> [WHAT IS NEEDED]: Below are entries; output exactly the lines from the one with "dropped. *)" to the one with "join (join p (parse a)) (parse b).", both included, and nothing else.

:: MATERIAL SUPPLIED

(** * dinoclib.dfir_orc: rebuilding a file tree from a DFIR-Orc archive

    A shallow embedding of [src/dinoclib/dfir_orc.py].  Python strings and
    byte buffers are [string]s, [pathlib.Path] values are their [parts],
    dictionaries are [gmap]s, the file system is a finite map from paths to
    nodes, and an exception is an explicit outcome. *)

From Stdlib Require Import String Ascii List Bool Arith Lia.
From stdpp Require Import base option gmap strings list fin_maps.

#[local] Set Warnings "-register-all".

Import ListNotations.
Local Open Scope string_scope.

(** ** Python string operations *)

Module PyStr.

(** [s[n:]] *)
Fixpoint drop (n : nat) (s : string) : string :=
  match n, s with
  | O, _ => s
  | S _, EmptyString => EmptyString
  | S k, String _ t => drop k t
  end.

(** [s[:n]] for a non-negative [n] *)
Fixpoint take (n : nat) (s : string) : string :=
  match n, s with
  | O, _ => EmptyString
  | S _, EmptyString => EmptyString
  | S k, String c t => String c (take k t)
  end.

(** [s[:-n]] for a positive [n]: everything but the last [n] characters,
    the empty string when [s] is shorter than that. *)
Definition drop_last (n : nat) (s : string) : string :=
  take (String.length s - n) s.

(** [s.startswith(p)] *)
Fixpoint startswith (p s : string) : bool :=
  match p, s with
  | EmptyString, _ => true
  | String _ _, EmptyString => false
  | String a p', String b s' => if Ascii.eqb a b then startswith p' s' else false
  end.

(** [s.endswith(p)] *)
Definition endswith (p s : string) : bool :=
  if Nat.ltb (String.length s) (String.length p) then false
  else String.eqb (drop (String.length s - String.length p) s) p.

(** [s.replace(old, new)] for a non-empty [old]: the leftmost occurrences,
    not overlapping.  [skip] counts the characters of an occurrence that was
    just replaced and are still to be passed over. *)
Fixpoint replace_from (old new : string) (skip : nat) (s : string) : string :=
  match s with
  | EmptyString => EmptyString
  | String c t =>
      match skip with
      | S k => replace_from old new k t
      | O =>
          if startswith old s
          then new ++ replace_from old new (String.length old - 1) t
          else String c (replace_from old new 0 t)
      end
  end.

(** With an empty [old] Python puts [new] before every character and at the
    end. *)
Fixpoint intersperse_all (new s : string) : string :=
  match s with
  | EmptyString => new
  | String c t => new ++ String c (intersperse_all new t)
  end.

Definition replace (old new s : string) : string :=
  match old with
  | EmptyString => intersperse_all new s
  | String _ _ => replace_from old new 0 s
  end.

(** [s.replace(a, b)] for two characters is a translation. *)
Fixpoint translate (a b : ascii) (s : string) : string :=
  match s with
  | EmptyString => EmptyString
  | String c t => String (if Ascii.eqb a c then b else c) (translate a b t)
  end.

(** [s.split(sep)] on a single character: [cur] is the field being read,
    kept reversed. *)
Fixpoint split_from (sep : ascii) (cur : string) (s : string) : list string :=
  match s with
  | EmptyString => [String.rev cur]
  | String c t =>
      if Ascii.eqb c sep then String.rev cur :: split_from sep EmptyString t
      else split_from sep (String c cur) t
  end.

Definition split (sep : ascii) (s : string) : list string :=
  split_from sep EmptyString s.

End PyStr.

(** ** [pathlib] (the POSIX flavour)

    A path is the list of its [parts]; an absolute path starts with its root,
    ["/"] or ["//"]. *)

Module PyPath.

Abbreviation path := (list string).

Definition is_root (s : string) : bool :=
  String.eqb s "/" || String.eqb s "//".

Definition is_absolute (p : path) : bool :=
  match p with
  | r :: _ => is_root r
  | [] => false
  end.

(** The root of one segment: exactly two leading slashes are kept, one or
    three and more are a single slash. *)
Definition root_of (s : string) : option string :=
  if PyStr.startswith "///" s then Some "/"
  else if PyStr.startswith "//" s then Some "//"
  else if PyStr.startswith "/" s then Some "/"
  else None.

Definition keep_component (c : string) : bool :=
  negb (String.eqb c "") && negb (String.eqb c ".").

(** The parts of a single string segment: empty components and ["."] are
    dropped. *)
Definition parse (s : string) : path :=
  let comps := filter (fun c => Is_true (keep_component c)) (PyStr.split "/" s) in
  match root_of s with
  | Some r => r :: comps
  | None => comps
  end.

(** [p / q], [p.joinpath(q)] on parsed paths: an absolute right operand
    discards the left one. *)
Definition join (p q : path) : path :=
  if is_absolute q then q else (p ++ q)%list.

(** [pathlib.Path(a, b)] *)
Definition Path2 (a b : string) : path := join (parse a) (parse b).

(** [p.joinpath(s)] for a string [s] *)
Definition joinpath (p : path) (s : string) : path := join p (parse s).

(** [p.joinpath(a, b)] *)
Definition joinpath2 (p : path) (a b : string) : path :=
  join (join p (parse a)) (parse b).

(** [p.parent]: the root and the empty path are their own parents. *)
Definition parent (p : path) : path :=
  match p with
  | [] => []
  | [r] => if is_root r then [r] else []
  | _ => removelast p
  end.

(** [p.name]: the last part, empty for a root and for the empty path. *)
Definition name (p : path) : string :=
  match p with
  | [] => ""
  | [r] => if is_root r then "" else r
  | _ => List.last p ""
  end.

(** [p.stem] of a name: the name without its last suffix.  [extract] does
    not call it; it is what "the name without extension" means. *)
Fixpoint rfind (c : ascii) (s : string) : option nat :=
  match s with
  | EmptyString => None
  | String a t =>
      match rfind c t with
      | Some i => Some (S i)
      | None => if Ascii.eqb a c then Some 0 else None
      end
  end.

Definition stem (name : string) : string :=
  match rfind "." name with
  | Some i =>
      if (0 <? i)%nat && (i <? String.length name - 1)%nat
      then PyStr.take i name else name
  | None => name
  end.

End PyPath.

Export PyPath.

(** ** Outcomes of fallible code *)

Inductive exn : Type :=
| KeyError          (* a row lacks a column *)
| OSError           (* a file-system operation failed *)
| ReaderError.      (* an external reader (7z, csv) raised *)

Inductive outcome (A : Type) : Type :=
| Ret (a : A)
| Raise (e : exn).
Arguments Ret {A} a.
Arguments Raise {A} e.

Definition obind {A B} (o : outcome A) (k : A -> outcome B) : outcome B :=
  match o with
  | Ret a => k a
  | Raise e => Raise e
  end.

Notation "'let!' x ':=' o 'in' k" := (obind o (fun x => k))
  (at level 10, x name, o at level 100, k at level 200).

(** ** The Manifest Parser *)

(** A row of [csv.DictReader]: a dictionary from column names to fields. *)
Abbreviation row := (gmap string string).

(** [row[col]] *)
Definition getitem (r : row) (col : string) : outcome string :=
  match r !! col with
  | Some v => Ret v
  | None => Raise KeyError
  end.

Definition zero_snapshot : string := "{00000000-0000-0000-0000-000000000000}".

::::

> [RESULT FOR THIS TASK]:
    dropped. *)
Definition parse (s : string) : path :=
  let comps := filter (fun c => Is_true (keep_component c)) (PyStr.split "/" s) in
  match root_of s with
  | Some r => r :: comps
  | None => comps
  end.

(** [p / q], [p.joinpath(q)] on parsed paths: an absolute right operand
    discards the left one. *)
Definition join (p q : path) : path :=
  if is_absolute q then q else (p ++ q)%list.

(** [pathlib.Path(a, b)] *)
Definition Path2 (a b : string) : path := join (parse a) (parse b).

(** [p.joinpath(s)] for a string [s] *)
Definition joinpath (p : path) (s : string) : path := join p (parse s).

(** [p.joinpath(a, b)] *)
Definition joinpath2 (p : path) (a b : string) : path :=
  join (join p (parse a)) (parse b).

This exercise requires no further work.